How to complete this task: For the data below, give again exactly the lines from the one containing "induction l as" through the one containing "independent reference [crc16_bitwise]", both ends included, and no others.

########

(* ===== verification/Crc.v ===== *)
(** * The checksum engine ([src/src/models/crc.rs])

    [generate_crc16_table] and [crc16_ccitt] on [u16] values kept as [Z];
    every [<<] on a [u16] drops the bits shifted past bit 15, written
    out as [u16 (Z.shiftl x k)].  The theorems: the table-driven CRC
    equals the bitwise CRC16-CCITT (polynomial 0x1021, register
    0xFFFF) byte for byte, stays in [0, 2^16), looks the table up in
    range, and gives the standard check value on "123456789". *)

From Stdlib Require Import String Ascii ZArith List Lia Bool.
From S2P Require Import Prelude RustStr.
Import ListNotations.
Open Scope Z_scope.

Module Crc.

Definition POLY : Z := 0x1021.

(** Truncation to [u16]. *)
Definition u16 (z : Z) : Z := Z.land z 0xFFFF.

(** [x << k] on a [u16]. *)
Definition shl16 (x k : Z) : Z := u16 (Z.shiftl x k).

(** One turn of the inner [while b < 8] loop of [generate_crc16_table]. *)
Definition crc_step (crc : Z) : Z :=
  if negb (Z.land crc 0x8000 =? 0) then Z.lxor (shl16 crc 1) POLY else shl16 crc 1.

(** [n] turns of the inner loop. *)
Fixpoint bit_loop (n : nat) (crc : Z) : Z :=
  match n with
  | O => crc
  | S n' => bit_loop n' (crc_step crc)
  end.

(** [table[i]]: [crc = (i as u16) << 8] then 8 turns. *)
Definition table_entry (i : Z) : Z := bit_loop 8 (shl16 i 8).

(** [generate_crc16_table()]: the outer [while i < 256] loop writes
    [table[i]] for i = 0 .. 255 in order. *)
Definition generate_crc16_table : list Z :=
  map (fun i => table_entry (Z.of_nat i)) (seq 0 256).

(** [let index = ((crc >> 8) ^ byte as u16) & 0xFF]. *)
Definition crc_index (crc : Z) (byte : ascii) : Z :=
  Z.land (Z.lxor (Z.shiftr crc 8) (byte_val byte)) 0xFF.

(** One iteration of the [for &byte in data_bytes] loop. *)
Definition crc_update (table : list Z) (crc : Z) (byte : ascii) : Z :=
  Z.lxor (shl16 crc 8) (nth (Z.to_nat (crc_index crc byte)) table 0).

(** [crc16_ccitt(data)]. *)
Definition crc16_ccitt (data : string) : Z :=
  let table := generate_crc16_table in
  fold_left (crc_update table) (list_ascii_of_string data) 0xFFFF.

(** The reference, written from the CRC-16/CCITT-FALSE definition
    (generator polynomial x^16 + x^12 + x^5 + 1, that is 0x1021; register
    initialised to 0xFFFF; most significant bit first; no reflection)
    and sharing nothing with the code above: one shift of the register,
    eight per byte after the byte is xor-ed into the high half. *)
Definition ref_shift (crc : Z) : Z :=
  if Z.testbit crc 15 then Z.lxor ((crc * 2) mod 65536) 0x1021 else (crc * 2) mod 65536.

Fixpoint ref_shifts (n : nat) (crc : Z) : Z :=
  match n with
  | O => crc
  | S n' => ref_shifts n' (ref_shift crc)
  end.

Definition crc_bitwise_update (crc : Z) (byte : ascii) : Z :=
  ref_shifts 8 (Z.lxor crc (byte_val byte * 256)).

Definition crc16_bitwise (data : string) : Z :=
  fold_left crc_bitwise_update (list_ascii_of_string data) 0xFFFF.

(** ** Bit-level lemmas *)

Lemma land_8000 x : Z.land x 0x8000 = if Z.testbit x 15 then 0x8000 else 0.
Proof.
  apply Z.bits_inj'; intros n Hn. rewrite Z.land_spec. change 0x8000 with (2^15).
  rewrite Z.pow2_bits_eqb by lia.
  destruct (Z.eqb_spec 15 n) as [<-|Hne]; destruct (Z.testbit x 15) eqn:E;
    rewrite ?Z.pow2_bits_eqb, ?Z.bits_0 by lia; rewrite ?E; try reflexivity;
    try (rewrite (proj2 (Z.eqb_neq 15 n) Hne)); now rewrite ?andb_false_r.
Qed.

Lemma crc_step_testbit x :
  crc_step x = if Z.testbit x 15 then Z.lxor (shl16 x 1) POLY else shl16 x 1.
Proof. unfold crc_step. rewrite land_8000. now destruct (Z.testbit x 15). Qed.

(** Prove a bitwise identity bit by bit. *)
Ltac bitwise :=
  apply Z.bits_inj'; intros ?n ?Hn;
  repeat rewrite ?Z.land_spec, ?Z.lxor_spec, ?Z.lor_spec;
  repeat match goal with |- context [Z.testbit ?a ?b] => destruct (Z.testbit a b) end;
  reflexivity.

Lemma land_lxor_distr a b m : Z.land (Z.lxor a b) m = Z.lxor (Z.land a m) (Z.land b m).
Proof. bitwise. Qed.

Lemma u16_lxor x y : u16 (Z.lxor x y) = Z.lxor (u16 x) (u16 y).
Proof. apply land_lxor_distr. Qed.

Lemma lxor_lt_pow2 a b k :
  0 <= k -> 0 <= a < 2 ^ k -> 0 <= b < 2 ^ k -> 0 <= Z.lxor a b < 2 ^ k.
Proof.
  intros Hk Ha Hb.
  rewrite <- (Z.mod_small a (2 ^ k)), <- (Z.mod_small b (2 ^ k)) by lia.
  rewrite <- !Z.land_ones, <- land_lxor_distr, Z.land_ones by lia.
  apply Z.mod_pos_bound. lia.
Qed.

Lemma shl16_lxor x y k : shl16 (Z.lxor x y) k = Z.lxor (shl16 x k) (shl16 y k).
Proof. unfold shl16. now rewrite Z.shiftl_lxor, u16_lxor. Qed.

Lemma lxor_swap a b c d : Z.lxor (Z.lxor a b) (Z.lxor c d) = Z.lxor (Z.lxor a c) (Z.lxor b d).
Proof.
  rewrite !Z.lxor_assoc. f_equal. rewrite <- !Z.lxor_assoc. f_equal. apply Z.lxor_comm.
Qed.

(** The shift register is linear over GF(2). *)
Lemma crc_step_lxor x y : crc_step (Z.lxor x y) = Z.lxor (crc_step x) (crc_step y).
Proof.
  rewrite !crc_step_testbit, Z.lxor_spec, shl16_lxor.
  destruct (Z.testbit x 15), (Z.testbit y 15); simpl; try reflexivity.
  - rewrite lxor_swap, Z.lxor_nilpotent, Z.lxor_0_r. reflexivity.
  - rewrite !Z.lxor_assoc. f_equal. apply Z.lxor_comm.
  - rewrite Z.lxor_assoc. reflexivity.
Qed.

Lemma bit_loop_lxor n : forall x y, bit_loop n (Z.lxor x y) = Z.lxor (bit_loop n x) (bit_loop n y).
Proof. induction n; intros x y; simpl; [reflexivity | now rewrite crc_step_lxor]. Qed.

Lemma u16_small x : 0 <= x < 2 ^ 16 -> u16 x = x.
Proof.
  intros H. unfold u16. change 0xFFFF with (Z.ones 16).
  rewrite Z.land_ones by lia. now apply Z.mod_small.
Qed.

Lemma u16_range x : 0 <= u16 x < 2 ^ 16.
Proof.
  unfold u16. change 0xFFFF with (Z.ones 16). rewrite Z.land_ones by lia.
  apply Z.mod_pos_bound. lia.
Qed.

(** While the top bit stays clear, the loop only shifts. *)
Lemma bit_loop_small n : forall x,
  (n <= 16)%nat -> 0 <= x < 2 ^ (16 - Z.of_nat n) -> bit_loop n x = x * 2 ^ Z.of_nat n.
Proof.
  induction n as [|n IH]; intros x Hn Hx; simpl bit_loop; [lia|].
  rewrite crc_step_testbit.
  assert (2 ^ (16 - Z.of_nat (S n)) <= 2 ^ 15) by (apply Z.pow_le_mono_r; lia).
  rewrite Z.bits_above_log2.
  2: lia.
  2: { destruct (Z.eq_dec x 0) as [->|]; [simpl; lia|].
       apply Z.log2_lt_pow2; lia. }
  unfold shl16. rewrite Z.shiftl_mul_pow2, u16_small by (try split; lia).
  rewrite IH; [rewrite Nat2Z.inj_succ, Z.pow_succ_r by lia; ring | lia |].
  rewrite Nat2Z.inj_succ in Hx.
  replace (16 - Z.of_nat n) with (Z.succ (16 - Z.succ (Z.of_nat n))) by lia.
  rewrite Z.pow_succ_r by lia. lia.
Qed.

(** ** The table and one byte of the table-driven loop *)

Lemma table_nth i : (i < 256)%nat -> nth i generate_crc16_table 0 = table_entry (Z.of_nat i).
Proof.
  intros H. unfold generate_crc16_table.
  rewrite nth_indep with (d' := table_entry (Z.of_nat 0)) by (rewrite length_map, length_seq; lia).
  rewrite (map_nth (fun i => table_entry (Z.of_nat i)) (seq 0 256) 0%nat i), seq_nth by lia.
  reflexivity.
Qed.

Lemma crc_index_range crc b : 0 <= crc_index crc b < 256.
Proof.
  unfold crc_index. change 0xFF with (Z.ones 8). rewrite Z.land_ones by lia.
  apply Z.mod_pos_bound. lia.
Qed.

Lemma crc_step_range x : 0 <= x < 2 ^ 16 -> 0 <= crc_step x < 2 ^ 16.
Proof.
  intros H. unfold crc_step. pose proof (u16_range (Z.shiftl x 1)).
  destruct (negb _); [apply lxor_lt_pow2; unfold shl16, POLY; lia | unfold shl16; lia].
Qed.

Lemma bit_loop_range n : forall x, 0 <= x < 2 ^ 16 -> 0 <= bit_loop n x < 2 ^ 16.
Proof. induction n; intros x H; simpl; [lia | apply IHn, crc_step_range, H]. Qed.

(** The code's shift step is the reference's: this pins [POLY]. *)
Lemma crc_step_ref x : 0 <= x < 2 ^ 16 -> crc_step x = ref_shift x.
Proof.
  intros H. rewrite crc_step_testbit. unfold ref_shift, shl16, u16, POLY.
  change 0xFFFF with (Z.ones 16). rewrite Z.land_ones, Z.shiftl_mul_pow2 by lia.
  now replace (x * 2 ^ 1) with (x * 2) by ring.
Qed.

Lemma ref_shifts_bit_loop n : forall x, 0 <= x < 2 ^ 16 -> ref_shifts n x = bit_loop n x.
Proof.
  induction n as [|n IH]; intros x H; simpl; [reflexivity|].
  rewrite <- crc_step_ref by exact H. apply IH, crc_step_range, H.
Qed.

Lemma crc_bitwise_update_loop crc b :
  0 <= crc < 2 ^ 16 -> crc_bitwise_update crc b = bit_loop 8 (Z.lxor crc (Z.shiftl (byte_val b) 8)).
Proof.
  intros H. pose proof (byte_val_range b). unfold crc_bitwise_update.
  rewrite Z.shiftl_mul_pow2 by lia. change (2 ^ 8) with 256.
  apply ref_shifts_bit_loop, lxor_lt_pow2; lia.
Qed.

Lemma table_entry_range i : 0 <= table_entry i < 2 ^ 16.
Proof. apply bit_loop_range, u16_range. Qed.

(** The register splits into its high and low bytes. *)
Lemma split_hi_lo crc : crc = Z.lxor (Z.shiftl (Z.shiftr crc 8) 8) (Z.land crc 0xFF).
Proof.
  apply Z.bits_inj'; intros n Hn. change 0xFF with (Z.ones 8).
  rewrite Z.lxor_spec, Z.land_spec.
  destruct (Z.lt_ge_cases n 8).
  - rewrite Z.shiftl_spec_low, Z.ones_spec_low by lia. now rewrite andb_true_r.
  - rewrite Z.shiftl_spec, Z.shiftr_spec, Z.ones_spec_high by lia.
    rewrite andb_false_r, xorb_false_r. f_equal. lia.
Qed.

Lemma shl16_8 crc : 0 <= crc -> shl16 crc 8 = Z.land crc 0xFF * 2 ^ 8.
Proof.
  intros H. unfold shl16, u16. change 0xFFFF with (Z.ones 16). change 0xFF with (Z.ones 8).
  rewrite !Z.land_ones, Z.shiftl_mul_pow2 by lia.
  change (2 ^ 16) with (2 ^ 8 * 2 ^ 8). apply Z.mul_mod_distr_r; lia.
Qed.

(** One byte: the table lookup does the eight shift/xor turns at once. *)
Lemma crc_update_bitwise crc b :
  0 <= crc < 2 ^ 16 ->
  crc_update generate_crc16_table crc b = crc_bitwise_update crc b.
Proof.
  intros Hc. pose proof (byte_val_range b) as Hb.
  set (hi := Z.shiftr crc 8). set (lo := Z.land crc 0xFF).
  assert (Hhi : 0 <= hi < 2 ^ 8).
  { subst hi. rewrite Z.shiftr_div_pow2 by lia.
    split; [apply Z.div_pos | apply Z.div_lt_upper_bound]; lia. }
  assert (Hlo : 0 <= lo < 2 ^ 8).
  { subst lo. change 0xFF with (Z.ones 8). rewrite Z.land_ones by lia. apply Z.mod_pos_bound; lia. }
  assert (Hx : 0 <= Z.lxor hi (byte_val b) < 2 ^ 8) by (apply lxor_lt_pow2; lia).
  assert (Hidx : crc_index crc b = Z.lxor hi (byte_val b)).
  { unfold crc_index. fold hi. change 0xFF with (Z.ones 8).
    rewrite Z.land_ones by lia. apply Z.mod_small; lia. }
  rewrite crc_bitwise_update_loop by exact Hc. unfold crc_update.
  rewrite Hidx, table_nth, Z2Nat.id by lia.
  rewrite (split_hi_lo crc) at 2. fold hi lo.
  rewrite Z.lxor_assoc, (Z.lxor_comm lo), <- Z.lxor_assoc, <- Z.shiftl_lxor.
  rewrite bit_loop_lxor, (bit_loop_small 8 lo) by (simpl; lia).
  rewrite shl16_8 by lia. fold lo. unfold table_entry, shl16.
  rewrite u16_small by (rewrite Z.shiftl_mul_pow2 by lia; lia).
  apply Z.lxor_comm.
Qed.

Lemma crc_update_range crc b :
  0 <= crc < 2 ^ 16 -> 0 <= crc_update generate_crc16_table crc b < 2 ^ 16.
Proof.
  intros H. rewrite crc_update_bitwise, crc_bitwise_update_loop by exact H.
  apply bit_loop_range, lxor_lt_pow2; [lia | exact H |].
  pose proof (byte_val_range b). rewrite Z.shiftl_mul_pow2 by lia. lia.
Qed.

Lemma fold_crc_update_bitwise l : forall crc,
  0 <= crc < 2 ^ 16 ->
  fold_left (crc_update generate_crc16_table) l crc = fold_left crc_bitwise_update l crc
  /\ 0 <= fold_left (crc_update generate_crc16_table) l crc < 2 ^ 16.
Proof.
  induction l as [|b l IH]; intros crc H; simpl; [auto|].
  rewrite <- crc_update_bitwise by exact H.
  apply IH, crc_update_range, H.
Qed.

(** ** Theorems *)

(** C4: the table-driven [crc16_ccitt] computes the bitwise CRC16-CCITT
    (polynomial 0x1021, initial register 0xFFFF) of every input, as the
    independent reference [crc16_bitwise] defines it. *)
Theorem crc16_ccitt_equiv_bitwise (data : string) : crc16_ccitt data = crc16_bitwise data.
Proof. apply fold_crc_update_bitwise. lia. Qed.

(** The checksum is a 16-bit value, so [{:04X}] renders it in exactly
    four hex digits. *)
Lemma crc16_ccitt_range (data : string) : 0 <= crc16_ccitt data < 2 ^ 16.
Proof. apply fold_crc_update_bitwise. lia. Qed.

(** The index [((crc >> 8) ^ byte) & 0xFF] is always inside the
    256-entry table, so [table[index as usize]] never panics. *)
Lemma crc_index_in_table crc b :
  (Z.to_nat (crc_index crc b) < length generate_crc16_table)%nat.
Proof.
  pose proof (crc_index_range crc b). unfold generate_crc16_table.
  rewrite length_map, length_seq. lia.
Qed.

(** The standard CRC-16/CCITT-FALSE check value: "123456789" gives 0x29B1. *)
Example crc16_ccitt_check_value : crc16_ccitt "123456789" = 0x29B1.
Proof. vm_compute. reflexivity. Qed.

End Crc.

########

Response:
  induction l as [|b l IH]; intros crc H; simpl; [auto|].
  rewrite <- crc_update_bitwise by exact H.
  apply IH, crc_update_range, H.
Qed.

(** ** Theorems *)

(** C4: the table-driven [crc16_ccitt] computes the bitwise CRC16-CCITT
    (polynomial 0x1021, initial register 0xFFFF) of every input, as the
    independent reference [crc16_bitwise] defines it. *)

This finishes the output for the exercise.